After 2 years of treatment, mean levels of low-density lipoprotein (LDL) and high-density lipoprotein (HDL) cholesterol in the rosuvastatin group (62.6 and 50.4 mg/dL, respectively) were significantly lower than in the atorvastatin group (70.2 and 48.6 mg/dL). Mean percent atheroma volume (PAV) decreased by almost exactly 1% with atorvastatin and slightly more than 1% with rosuvastatin — significant changes from baseline but a nonsignificant difference between the groups. Atherosclerosis regression, defined by reduction in PAV, was documented in 63.2% of the atorvastatin group and 68.5% of the rosuvastatin group, another nonsignificant difference. The two drugs' side-effect profiles were similar. Laboratory abnormalities and adverse cardiovascular events were uncommon, although the trial was not powered to assess events.
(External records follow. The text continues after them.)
(** X8: every event, and each of the keys [o], [m] and [r], is handled
    between one taking of the lock and one giving back: the lock is
    taken first, given back last and not touched in between, so every
    request to the device made for it lies inside, and no path leaves
    with the lock held.  Every other key takes no lock and makes no
    request. *)
Theorem handlers_hold_the_lock (a : arrival) (w : World K) :
  exists l,
    extends w l (process w a)
    /\ match a with
       | Hardware _ => under_lock l
       | User key =>
           if Ascii.eqb key "o" || Ascii.eqb key "m" || Ascii.eqb key "r"
           then under_lock l
           else lock_marks l = [] /\ requests l = []
       end.
Proof.
  assert (Hlocked : forall w' body : World K,
    w' = pthread_mutex_unlock body ->
    emits no_lock_mark (pthread_mutex_lock w) body ->
    exists l, extends w l w' /\ under_lock l).
  { intros w' body -> (mid & E & F).
    exists (Mutex_lock :: mid ++ [Mutex_unlock]). split.
    - unfold extends in *. cbn [trace pthread_mutex_unlock emit].
      rewrite E. cbn [trace pthread_mutex_lock emit].
      rewrite <- !app_assoc. reflexivity.
    - exists mid. split; [reflexivity|]. now apply no_lock_marks. }
  destruct a as [ev|key]; cbn [process].
  - destruct (event_under_lock ev w) as (body & E & Hb).
    exact (Hlocked _ body E Hb).
  - destruct (Ascii.eqb_spec key "o") as [Eo|No].
    { destruct (key_under_lock key w (or_introl Eo)) as (body & E & Hb).
      exact (Hlocked _ body E Hb). }
    destruct (Ascii.eqb_spec key "m") as [Em|Nm].
    { destruct (key_under_lock key w (or_intror (or_introl Em)))
        as (body & E & Hb).
      exact (Hlocked _ body E Hb). }
    destruct (Ascii.eqb_spec key "r") as [Er|Nr].
    { destruct (key_under_lock key w (or_intror (or_intror Er)))
        as (body & E & Hb).
      exact (Hlocked _ body E Hb). }
    cbn [orb].
    assert (He : emits is_print w (hit_key key w)).
    { unfold hit_key.
      destruct (Ascii.eqb_spec key "o"); [contradiction|].
      destruct (Ascii.eqb_spec key "m"); [contradiction|].
      destruct (Ascii.eqb_spec key "r"); [contradiction|].
      unfold fprintf. destruct (Ascii.eqb key "q"); [emits_steps|].
      destruct (Ascii.eqb key "?"); emits_steps. }
    destruct He as (l & El & F). exists l. split; [exact El|].
    clear El. induction l as [|e l IH]; [now split|].
    cbn in F. apply andb_true_iff in F as (Fe & Fl).
    destruct (IH Fl) as (I1 & I2).
    destruct e; try discriminate Fe. cbn. now split.
Qed.
(** * Verification of the competition notification bot

    A shallow embedding of the two bot programs of the repository,
    [src/bot/main.py] and [src/bot/contest_noti_slackbot.py], and the proofs
    of the properties stated about them.

    Conventions of the embedding:
    - a Python [str] is the list of its Unicode code points ([list Z]);
      string literals of the source are written with [u8 "..."], which
      decodes the UTF-8 bytes of the Rocq literal;
    - a competition record is a Python [dict] from field names to values,
      here a [gmap string pyval]; [d['k']] raises [KeyError] when the
      key is absent, [d.get('k', x)] does not;
    - a call that can raise returns a [result]; code that touches the
      checkpoint file, the clock, the network or Slack runs in the monad
      [M], which threads the program state and records every external
      call in a trace;
    - the external collaborators (Kaggle API, HTTP, Slack, clock) and the
      library functions the bot calls but does not define ([urljoin],
      [strptime], [strftime], the Unicode digit table of [re]) are
      parameters of the development. *)

From Stdlib Require Import ZArith Lia.
From stdpp Require Import base gmap strings list fin_maps.

Local Open Scope Z_scope.

(** ** Python strings *)

Abbreviation str := (list Z).

Module Utf8.

(** Value of one byte of a Rocq string literal. *)
Definition byte (a : Ascii.ascii) : Z := Z.of_nat (Ascii.nat_of_ascii a).

(** Payload of a continuation byte [10xxxxxx]. *)
Definition cont (a : Ascii.ascii) : Z := byte a - 128.

(** Decoding of well-formed UTF-8; decoding stops at a truncated sequence. *)
Fixpoint decode (s : string) : str :=
  match s with
  | EmptyString => []
  | String a s1 =>
      let b := byte a in
      if b <? 128 then b :: decode s1
      else if b <? 224 then
        match s1 with
        | String a1 s2 => ((b - 192) * 64 + cont a1) :: decode s2
        | _ => []
        end
      else if b <? 240 then
        match s1 with
        | String a1 (String a2 s3) =>
            ((b - 224) * 4096 + cont a1 * 64 + cont a2) :: decode s3
        | _ => []
        end
      else
        match s1 with
        | String a1 (String a2 (String a3 s4)) =>
            ((b - 240) * 262144 + cont a1 * 4096 + cont a2 * 64 + cont a3)
              :: decode s4
        | _ => []
        end
  end.

End Utf8.

(** A string literal of the source. *)
Definition u8 (s : string) : str := Utf8.decode s.

#[global] Arguments u8 : simpl never.

Module PyStr.

(** [s.startswith(prefix)] *)
Fixpoint startswith (s prefix : str) : bool :=
  match prefix, s with
  | [], _ => true
  | p :: prefix', c :: s' => (c =? p) && startswith s' prefix'
  | _ :: _, [] => false
  end.

(** [sub in s] *)
Fixpoint contains (sub s : str) : bool :=
  startswith s sub ||
  match s with
  | [] => false
  | _ :: s' => contains sub s'
  end.

(** Scan of [s.replace(old, new)] for a non-empty [old]: [skip] counts the
    characters of the occurrence found last that are still to be dropped. *)
Fixpoint replace_from (old new : str) (skip : nat) (s : str) : str :=
  match s with
  | [] => []
  | c :: s' =>
      match skip with
      | S k => replace_from old new k s'
      | O =>
          if startswith s old
          then new ++ replace_from old new (Nat.pred (length old)) s'
          else c :: replace_from old new O s'
      end
  end.

(** [s.replace(old, new)]: every non-overlapping occurrence, left to right.
    An empty [old] matches before every character and at the end. *)
Definition replace (s old new : str) : str :=
  match old with
  | [] => new ++ flat_map (fun c => c :: new) s
  | _ :: _ => replace_from old new O s
  end.

(** [str.isspace] of one character (the whitespace table of CPython). *)
Definition isspace (c : Z) : bool :=
  ((9 <=? c) && (c <=? 13)) || ((28 <=? c) && (c <=? 32))
  || (c =? 133) || (c =? 160) || (c =? 5760)
  || ((8192 <=? c) && (c <=? 8202))
  || (c =? 8232) || (c =? 8233) || (c =? 8239) || (c =? 8287)
  || (c =? 12288).

Fixpoint lstrip_by (p : Z -> bool) (s : str) : str :=
  match s with
  | [] => []
  | c :: s' => if p c then lstrip_by p s' else s
  end.

Definition rstrip_by (p : Z -> bool) (s : str) : str :=
  rev (lstrip_by p (rev s)).

(** [s.strip()] *)
Definition strip (s : str) : str := rstrip_by isspace (lstrip_by isspace s).

(** [s.rstrip(chars)] *)
Definition rstrip (s chars : str) : str :=
  rstrip_by (fun c => bool_decide (c ∈ chars)) s.

(** [s.split(sep)] for a one-character separator. *)
Fixpoint split (sep : Z) (s : str) : list str :=
  match s with
  | [] => [[]]
  | c :: s' =>
      if c =? sep then [] :: split sep s'
      else match split sep s' with
           | p :: ps => (c :: p) :: ps
           | [] => [[c]]
           end
  end.

(** Truth value of a string: non-empty. *)
Definition truthy (s : str) : bool :=
  match s with [] => false | _ :: _ => true end.

End PyStr.

(** ** Regular expression of the clock times: [\d{1,2}:\d{2}] *)

Module Re.
Section Digits.

(** [\d] of a [str] pattern matches every Unicode decimal digit; the table
    outside ASCII belongs to the interpreter and is a parameter. *)
Variable unicode_nd : Z -> bool.

Definition is_digit (c : Z) : bool :=
  if c <? 128 then (48 <=? c) && (c <=? 57) else unicode_nd c.

(** [\d{2}] at the head of [s]. *)
Definition two_digits (s : str) : bool :=
  match s with
  | a :: b :: _ => is_digit a && is_digit b
  | _ => false
  end.

(** [:\d{2}] at the head of [s]. *)
Definition colon_minutes (s : str) : bool :=
  match s with
  | c :: s' => (c =? 58) && two_digits s'
  | [] => false
  end.

(** Length of the match of [\d{1,2}:\d{2}] anchored at the head of [s]:
    the greedy two-digit hour is tried first, then one digit. *)
Definition match_clock (s : str) : option nat :=
  match s with
  | d :: s1 =>
      if is_digit d then
        match s1 with
        | d' :: s2 =>
            if is_digit d' && colon_minutes s2 then Some 5%nat
            else if colon_minutes s1 then Some 4%nat
            else None
        | [] => None
        end
      else None
  | [] => None
  end.

(** Scan of [re.sub(r'\d{1,2}:\d{2}', '', s)]; [skip] counts the characters
    of the current match that are still to be dropped. *)
Fixpoint sub_clock_from (skip : nat) (s : str) : str :=
  match s with
  | [] => []
  | c :: s' =>
      match skip with
      | S k => sub_clock_from k s'
      | O =>
          match match_clock s with
          | Some n => sub_clock_from (Nat.pred n) s'
          | None => c :: sub_clock_from O s'
          end
      end
  end.

(** [re.sub(r'\d{1,2}:\d{2}', '', s)] *)
Definition sub_clock (s : str) : str := sub_clock_from O s.

End Digits.
End Re.

(** ** Python values, exceptions and dictionaries *)

(** The values a record field holds: [None] or a [str]. *)
Inductive pyval :=
| VNone
| VStr (s : str).

#[global] Instance pyval_eq_dec : EqDecision pyval.
Proof. solve_decision. Defined.

#[global] Instance pyval_countable : Countable pyval.
Proof.
  refine (inj_countable'
            (fun v => match v with VNone => None | VStr s => Some s end)
            (fun o => match o with None => VNone | Some s => VStr s end) _).
  intros []; reflexivity.
Defined.

(** A competition record: a Python dictionary. *)
Abbreviation pydict := (gmap string pyval).

(** The exceptions (all subclasses of [Exception]) the bot can meet. *)
Inductive exn :=
| KeyError
| TypeError
| ValueError
| AttributeError
| SlackApiError
| RequestException
| OSError.

Inductive result (A : Type) :=
| Ok (a : A)
| Raise (e : exn).
Arguments Ok {A} a.
Arguments Raise {A} e.

#[global] Instance exn_eq_dec : EqDecision exn.
Proof. solve_decision. Defined.

#[global] Instance result_eq_dec {A} `{EqDecision A} : EqDecision (result A).
Proof. solve_decision. Defined.

#[global] Instance result_ret : MRet result := fun A a => Ok a.
#[global] Instance result_bind : MBind result :=
  fun A B f r => match r with Ok a => f a | Raise e => Raise e end.

Module Py.

(** [str(v)], as an f-string renders a value. *)
Definition format (v : pyval) : str :=
  match v with
  | VNone => u8 "None"
  | VStr s => s
  end.

(** Truth value of [v]. *)
Definition truthy (v : pyval) : bool :=
  match v with
  | VNone => false
  | VStr s => PyStr.truthy s
  end.

(** [a or b] *)
Definition or (a b : pyval) : pyval := if truthy a then a else b.

(** [d[k]] *)
Definition getitem (d : pydict) (k : string) : result pyval :=
  match d !! k with
  | Some v => Ok v
  | None => Raise KeyError
  end.

(** [d.get(k, default)] *)
Definition get (d : pydict) (k : string) (default : pyval) : pyval :=
  match d !! k with
  | Some v => v
  | None => default
  end.

(** [v.startswith(prefix)]: [None] has no such attribute. *)
Definition startswith (v : pyval) (prefix : str) : result bool :=
  match v with
  | VStr s => Ok (PyStr.startswith s prefix)
  | VNone => Raise AttributeError
  end.

(** [v[:n]]: [None] is not subscriptable. *)
Definition slice_to (v : pyval) (n : nat) : result str :=
  match v with
  | VStr s => Ok (take n s)
  | VNone => Raise TypeError
  end.

(** [{f(x) for x in l}] for an [f] that can raise. *)
Fixpoint set_of {A} (f : A -> result pyval) (l : list A) : result (gset pyval) :=
  match l with
  | [] => Ok ∅
  | x :: l' =>
      v ← f x;
      s ← set_of f l';
      Ok ({[v]} ∪ s)
  end.

(** [[x for x in l if p(x)]] for a [p] that can raise. *)
Fixpoint filter_list {A} (p : A -> result bool) (l : list A) : result (list A) :=
  match l with
  | [] => Ok []
  | x :: l' =>
      b ← p x;
      r ← filter_list p l';
      Ok (if b : bool then x :: r else r)
  end.

End Py.

(** ** Naive datetimes *)

Record datetime := {
  year : Z; month : Z; day : Z;
  hour : Z; minute : Z; second : Z; microsecond : Z
}.

Module Datetime.

Definition fields (d : datetime) : list Z :=
  [year d; month d; day d; hour d; minute d; second d; microsecond d].

Fixpoint lex_lt (a b : list Z) : bool :=
  match a, b with
  | x :: a', y :: b' => (x <? y) || ((x =? y) && lex_lt a' b')
  | _, _ => false
  end.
Nicholls SJ et al. Effect of two intensive statin regimens on progression of coronary disease. N Engl J Med 2011 Nov 15; [e-pub ahead of print]. (http://www.nejm.org/doi/full/10.1056/NEJMoa1110874)
Comment
Both of the two most intensive statin regimens available safely yielded significant atherosclerosis regression, as measured by changes in percent atheroma volume over 2 years. This regression was more profound than that documented in prior intravascular ultrasound studies and was achieved at low-density lipoprotein cholesterol levels substantially lower than those recommended by clinical guidelines, although the degree of the regression did not correlate with the degree of LDL reduction. Whether lower atheroma volumes result in better clinical outcomes is also unclear; until more data are available, we have no reason to favor one of these regimens over the other.